AA Edit | Odisha shooting shocker

The killing of Odisha's health and family welfare minister Naba Das on Sunday still comes as a shocker.

Update: 2023-01-30 19:13 GMT
Odisha Health Minister Naba Das died after being shot at. (Image credit: Twitter/@nabadasjsg)

In a country that has had its tragic share of assassinations, including the most heinous murder of the apostle of peace the nation remembered on January 30, the killing of Odisha’s health and family welfare minister Naba Das on Sunday still comes as a shocker. It is not often that an armed policeman becomes an assassin though there was a precedent in Mrs Indira Gandhi being gunned down by the very people who were detailed to protect her.

As a politician and a serving minister, the senior BJD leader may have been in the right place as he went to an inaugural event on a Sunday. It was his misfortune that a sub-inspector, said to have been facing a mental health issue as serious as bipolar disorder, as revealed by a doctor who had treated him in the past as well as recently, chose that occasion to use his gun on a human target because he was unhappy with something in his professional life.

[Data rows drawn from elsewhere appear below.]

(** Server and client of the Unix domain demo, joined by the connection: both end, the
    client never leaves its buffer, and what it prints is the part of the greeting that its
    read delivered, the whole greeting if all of it was. *)
Theorem unix_greeting {Ks Kc} `{HKs : Kernel Ks} `{HKc : PosixKernel Kc} lsd ns sd (ws : world Ks) (wc : world Kc) :
  exists os ws' trs oc wc' trc,
    child_server lsd ns ws = (os, ws') /\ trace ws' = trace ws ++ trs /\
    fetch sd wc = (oc, wc') /\ trace wc' = trace wc ++ trc /\
    (os = Halt (HExit 0) \/ os = Halt (HExit 1)) /\
    (wired ns sd trs trc -> forall rw, EvCall (Cwrite ns (bytes_of msg)) rw ∈ trs -> ret rw <> -1 ->
       (oc = Halt (HExit 0) \/ oc = Halt (HExit 1)) /\
       forall rr, EvCall (Cread sd BUFSIZE) rr ∈ trc -> ret rr <> -1 ->
         EvOut stdout (received_line (ztake (ret rr) (bytes_of msg))) ∈ trc).
Proof.
  destruct (wp_run _ _ _ (wp_child_server lsd ns ws)) as (os & ws' & Es & trs & Hts & Hs).
  destruct (wp_run _ _ _ (wp_fetch sd wc)) as (oc & wc' & Ec & trc & Htc & Hc).
  exists os, ws', trs, oc, wc', trc. split_and!; [done..| |].
  { destruct Hs as (? & r & tr1 & _ & Hs). destruct (ret r =? -1); [destruct Hs; auto|by apply shut_no_io in Hs as [? _]]. }
  intros Hwire rw Hrw Hok. destruct Hc as (r & tr1 & -> & Hc).
  assert (ret r <> -1 -> exists n m, out r = ztake n (ztake m (bytes_of msg))) as Hpre.
  { intros Hr. destruct (Hwire rw r Hrw (list_elem_of_here _ _) Hok Hr) as [n E]. eauto. }
  destruct (Z.eqb_spec (ret r) (-1)) as [Er|Er].
  { destruct Hc as [-> ->]. split; [auto|]. intros rr [[= ->]|Hin]%elem_of_cons; [done|].
    by apply list_elem_of_singleton in Hin. }
  destruct Hpre as (n & m & Hpre); [done|]. destruct (prefix_printed _ _ _ Hpre) as (Hlt & Hs' & Heq).
  destruct Hc as (El & [(Eb & _)|(_ & s & tr2 & Hcs & -> & Hsh)]); [unfold BUFSIZE in *; lia|].
  assert (s = out r) as -> by congruence. apply shut_no_io in Hsh as [Ho Hno]. split; [done|].
  intros rr Hin _. apply elem_of_cons in Hin as [[= ->]|[Hin|Hin]%elem_of_cons]; [|done|by apply Hno in Hin].
  rewrite El, <- Heq. apply list_elem_of_further, list_elem_of_here.
Qed.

The service conditions of policemen, who draw relatively meagre salaries, has been a long running issue in a country whose people are accustomed to being granted leave for personal reasons at the drop of a hat. This matter of taking casual leave has been a perennial problem in police forces leading to many an incident of cops opening fire on colleagues or themselves.

Mental health issues are, however, a very serious matter and need far greater application of collective minds of the superiors in such forces. Medical resources are rarely used to treat people who are always on an edge when it comes to being on duty for long hours on ‘bandobast’ duty and for days together. There is a need not only for greater sensitisation among the workforce but also sensitivity on the part of those in charge of such human resources.

It must be terrible for the leader’s family that he should be the victim of what may not have been a planned political assassination. While grieving for him as we invariably do when a person is thought of as an innocent victim, what must not be lost sight of is the larger human problem of mental illness, to talk about which itself may have been taboo in Indian society. To be humane may come with a cost but, as a society, we have some way to go in recognising the problems of people among us and helping them.